THIRTY-SIXTH AMENDMENT

TO THE

CSG MaSTER SUBSCRIBER MANAGEMENT SYSTEM AGREEMENT

BETWEEN

CSG SYSTEMS, INC.

AND

DISH NETWORK L.L.C.

This THIRTY-SIXTH AMENDMENT (this “Amendment”) is made by and between CSG Systems, Inc., a Delaware corporation (“CSG”), and DISH Network L.L.C., a Colorado limited liability company (“Customer”). This Amendment shall be effective as of the date last signed below (the “Effective Date”). CSG and Customer entered into a certain CSG Master Subscriber Management System Agreement (Document #2301656) effective as of January 1, 2010 (the “Agreement”), and now desire to further amend the Agreement in accordance with the terms and conditions set forth in this Amendment. If the terms and conditions set forth in this Amendment shall be in conflict with the Agreement, the terms and conditions of this Amendment shall control. Any terms in initial capital letters or all capital letters used as a defined term but not defined in this Amendment shall have the meaning set forth in the Agreement. Upon execution of this Amendment by the parties, any subsequent reference to the Agreement between the parties shall mean the Agreement as amended by this Amendment.
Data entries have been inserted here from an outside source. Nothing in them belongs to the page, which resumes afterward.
(* ===== verification/JsonDestroy.v ===== *)
(** How values of the JSON library are destroyed (src/include/json/json.hpp): not by recursion over the nesting, but
    with a stack of the values that are still to be destroyed. *)
From S2P Require Import Prelude Json.

Module Destroy.

(** What a value holds on the heap. *)
Inductive heap_block := array_block | object_block | string_block (s : string).

(** The values that a container holds, and what is left of it when they have been moved out: null values; and
    what is left after [clear]. *)
Definition children (v : json) : list json :=
  match v with JArr l => l | JObj l => map snd l | _ => [] end.
Definition moved_out (v : json) : json :=
  match v with
  | JArr l => JArr (map (fun _ => JNull) l)
  | JObj l => JObj (map (fun e => (e.1, JNull)) l)
  | v => v
  end.
Definition cleared (v : json) : json :=
  match v with JArr _ => JArr [] | JObj _ => JObj [] | v => v end.

(** The loop over [stack], whose back is the end of the list.  [destructor] is [~basic_json]; [freed] are the
    blocks that were given back so far. *)
Fixpoint flatten (destructor : json -> list heap_block -> option (list heap_block)) (fuel : nat)
    (stack : list json) (freed : list heap_block) : option (list heap_block) :=
  match last stack, fuel with
  | None, _ => Some freed
  | Some _, O => None
  | Some current_item, S fuel' =>
      let stack := removelast stack in
      let stack := stack ++ children current_item in
      freed ← destructor (cleared current_item) freed;
      flatten destructor fuel' stack freed
  end.

(** The destructors of the elements of a container. *)
Fixpoint destroy_elements (destructor : json -> list heap_block -> option (list heap_block)) (l : list json)
    (freed : list heap_block) : option (list heap_block) :=
  match l with
  | [] => Some freed
  | v :: l' => freed ← destructor v freed; destroy_elements destructor l' freed
  end.

(** [json_value::destroy].  [depth]: how many calls of it may be active at once. *)
Fixpoint destroy (depth fuel : nat) (v : json) (freed : list heap_block) : option (list heap_block) :=
  match depth with
  | O => None
  | S depth' =>
      freed ← match v with
              | JArr _ | JObj _ => flatten (destroy depth' fuel) fuel (children v) freed
              | _ => Some freed
              end;
      let v := moved_out v in
      match v with
      | JObj _ => freed ← destroy_elements (destroy depth' fuel) (children v) freed; Some (freed ++ [object_block])
      | JArr _ => freed ← destroy_elements (destroy depth' fuel) (children v) freed; Some (freed ++ [array_block])
      | JStr s => Some (freed ++ [string_block s])
      | _ => Some freed
      end
  end.

(** * What there is to destroy *)

(** The number of values in a value. *)
Fixpoint values (v : json) : nat :=
  match v with
  | JArr l => S (list_sum (map values l))
  | JObj l => S (list_sum (map (fun e => values e.2) l))
  | _ => 1
  end.

Definition own (v : json) : list heap_block :=
  match v with JArr _ => [array_block] | JObj _ => [object_block] | JStr s => [string_block s] | _ => [] end.
(** The blocks of a value and of all values in it. *)
Fixpoint blocks (v : json) : list heap_block :=
  match v with
  | JArr l => array_block :: flat_map blocks l
  | JObj l => object_block :: flat_map (fun e => blocks e.2) l
  | v => own v
  end.

Lemma values_children v : values v = S (list_sum (map values (children v))).
Proof. destruct v; try done. cbn. by rewrite map_map. Qed.
Lemma blocks_children v : blocks v = own v ++ flat_map blocks (children v).
Proof. destruct v; try done. cbn. f_equal. induction l as [|e l IH]; [done|]. cbn. by rewrite IH. Qed.

Definition total (l : list json) : nat := list_sum (map values l).

Lemma total_app l1 l2 : total (l1 ++ l2) = (total l1 + total l2)%nat.
Proof. unfold total. by rewrite map_app, list_sum_app. Qed.

(** * The destructor of a value without children *)

Lemma destroy_elements_null fuel l depth freed : Forall (fun v => v = JNull) l ->
  destroy_elements (destroy (S depth) fuel) l freed = Some freed.
Proof. induction 1 as [|v l -> _ IH]; [done|]. exact IH. Qed.

Lemma moved_out_null v : Forall (fun v => v = JNull) (children (moved_out v)).
Proof. destruct v; cbn; try constructor; induction l; by constructor. Qed.

Lemma destroy_cleared fuel depth v freed : destroy (S depth) fuel (cleared v) freed = Some (freed ++ own v).
Proof.
  destruct v; cbn; rewrite ?app_nil_r; try reflexivity; destruct fuel; reflexivity.
Qed.

Definition container (v : json) : bool := match v with JArr _ | JObj _ => true | _ => false end.

Lemma destroy_cases depth fuel v freed : destroy (S depth) fuel v freed =
  if container v then
    freed ← flatten (destroy depth fuel) fuel (children v) freed;
    freed ← destroy_elements (destroy depth fuel) (children (moved_out v)) freed;
    Some (freed ++ own v)
  else Some (freed ++ own v).
Proof. destruct v; cbn; by rewrite ?app_nil_r. Qed.

(** * The loop *)

Lemma flatten_snoc destructor k stack v freed :
  flatten destructor (S k) (stack ++ [v]) freed =
  freed ← destructor (cleared v) freed; flatten destructor k (stack ++ children v) freed.
Proof. cbn [flatten]. by rewrite last_snoc, removelast_last. Qed.

(** One turn for each value: no more are needed, and with fewer the loop does not end. *)
Lemma flatten_total fuel depth k : forall stack freed,
  if (total stack <=? k)%nat
  then exists out, flatten (destroy (S depth) fuel) k stack freed = Some (freed ++ out) /\ out ≡ₚ flat_map blocks stack
  else flatten (destroy (S depth) fuel) k stack freed = None.
Proof.
  induction k as [|k IH]; intros stack freed; destruct stack as [|v stack _] using rev_ind;
    try (exists []; by rewrite app_nil_r).
  - rewrite total_app. unfold total at 2. cbn [map list_sum foldr]. rewrite values_children.
    rewrite (proj2 (Nat.leb_gt _ _)) by lia. cbn [flatten]. by rewrite last_snoc.
  - rewrite flatten_snoc, destroy_cleared. cbn [mbind option_bind]. specialize (IH (stack ++ children v) (freed ++ own v)).
    assert (E : (total (stack ++ [v]) = S (total (stack ++ children v)))%nat).
    { rewrite !total_app. unfold total at 2 4. cbn [map list_sum foldr]. rewrite values_children. lia. }
    rewrite E. change (S (total (stack ++ children v)) <=? S k)%nat with (total (stack ++ children v) <=? k)%nat.
    destruct (_ <=? k)%nat; [|exact IH]. destruct IH as (out & -> & Hp). exists (own v ++ out). rewrite app_assoc.
    split; [done|]. rewrite Hp, !flat_map_app. cbn [flat_map]. rewrite app_nil_r, (blocks_children v). solve_Permutation.
Qed.

(** C40: a value is destroyed by a loop that takes one turn for each value in it, however deeply they are nested:
    with at most two calls of [destroy] active at once, every block that the value and the values
    in it hold is given back exactly once; and the loop does not end in fewer turns. *)
Theorem destroy_releases (v : json) (fuel : nat) (freed : list heap_block) :
  if (values v <=? S fuel)%nat
  then exists out, destroy 2 fuel v freed = Some (freed ++ out) /\ out ≡ₚ blocks v
  else destroy 2 fuel v freed = None.
Proof.
  pose proof (flatten_total fuel 0 fuel (children v) freed) as Hf. rewrite values_children, blocks_children.
  change (S (list_sum _) <=? S fuel)%nat with (total (children v) <=? fuel)%nat. rewrite destroy_cases.
  destruct (container v) eqn:Ec.
  - destruct (_ <=? fuel)%nat; [|by rewrite Hf]. destruct Hf as (out & -> & Hp). cbn [mbind option_bind].
    rewrite destroy_elements_null by apply moved_out_null. cbn [mbind option_bind]. exists (out ++ own v).
    rewrite app_assoc. split; [done|]. rewrite Hp. solve_Permutation.
  - assert (E : children v = []) by by destruct v. rewrite E. exists (own v). cbn. by rewrite app_nil_r.
Qed.

(** Ten values: nine turns. *)
Example destroys_nested :
  let v := JObj [("a", JArr [JInt 1; JStr "x"; JArr [JNull; JStr "y"]]); ("b", JObj [("c", JBool true)]); ("d", JStr "z")] in
  values v = 10%nat /\ destroy 2 9 v [] = Some
    [string_block "z"; object_block; array_block; array_block; string_block "y"; string_block "x"; object_block] /\
  destroy 2 8 v [] = None.
Proof. by vm_compute. Qed.
End Destroy.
Except as amended by this Amendment, the terms and conditions set forth in the Agreement shall continue in full force and effect according to their terms.

As of the Effective Date CSG and Customer agree to amend the Agreement as follows:

 

1.

Pursuant to the terms and conditions of Item 4(i) of Section I.E. under CSG SERVICES in Schedule F of the Agreement, including, without limitations the fees set forth therein, as such fees have been adjusted pursuant to Section 4 of the Agreement, as of the date of this Amendment, Customer shall purchase from CSG, and CSG shall provide to Customer, an ********** ***** ******* ***** ******** ** ************ *** ****** “MIPS” to Customer’s production environment, which shall not be included in the ratio of ** **** *** ******* ****** ***********, beginning ********* ** ****. CSG agrees Customer may terminate its use of the ********** MIPS provided in this Amendment upon providing CSG *** *** *** notice (e-mail shall suffice) and Customer will pay the MIPS fees below on a ******** basis for any ***** in which the ********** MIPS provided in this Amendment were made available to Customer. Upon the earlier of the expiration of the *** *** *** notice or the date of termination of the additional MIPS provided in the notice, CSG shall no longer be required to make the additional MIPS provided in this Amendment available to Customer.

 

2.

In accordance with Item 4(i) of Section I.E. under CSG SERVICES in Schedule F of the Agreement and Section 4 of the Agreement, for the purchase of an aggregate of *** **** as set forth in Section 1 above, CSG shall invoice Customer a fee of $********** per month (i.e., $****** *** *** *** *****).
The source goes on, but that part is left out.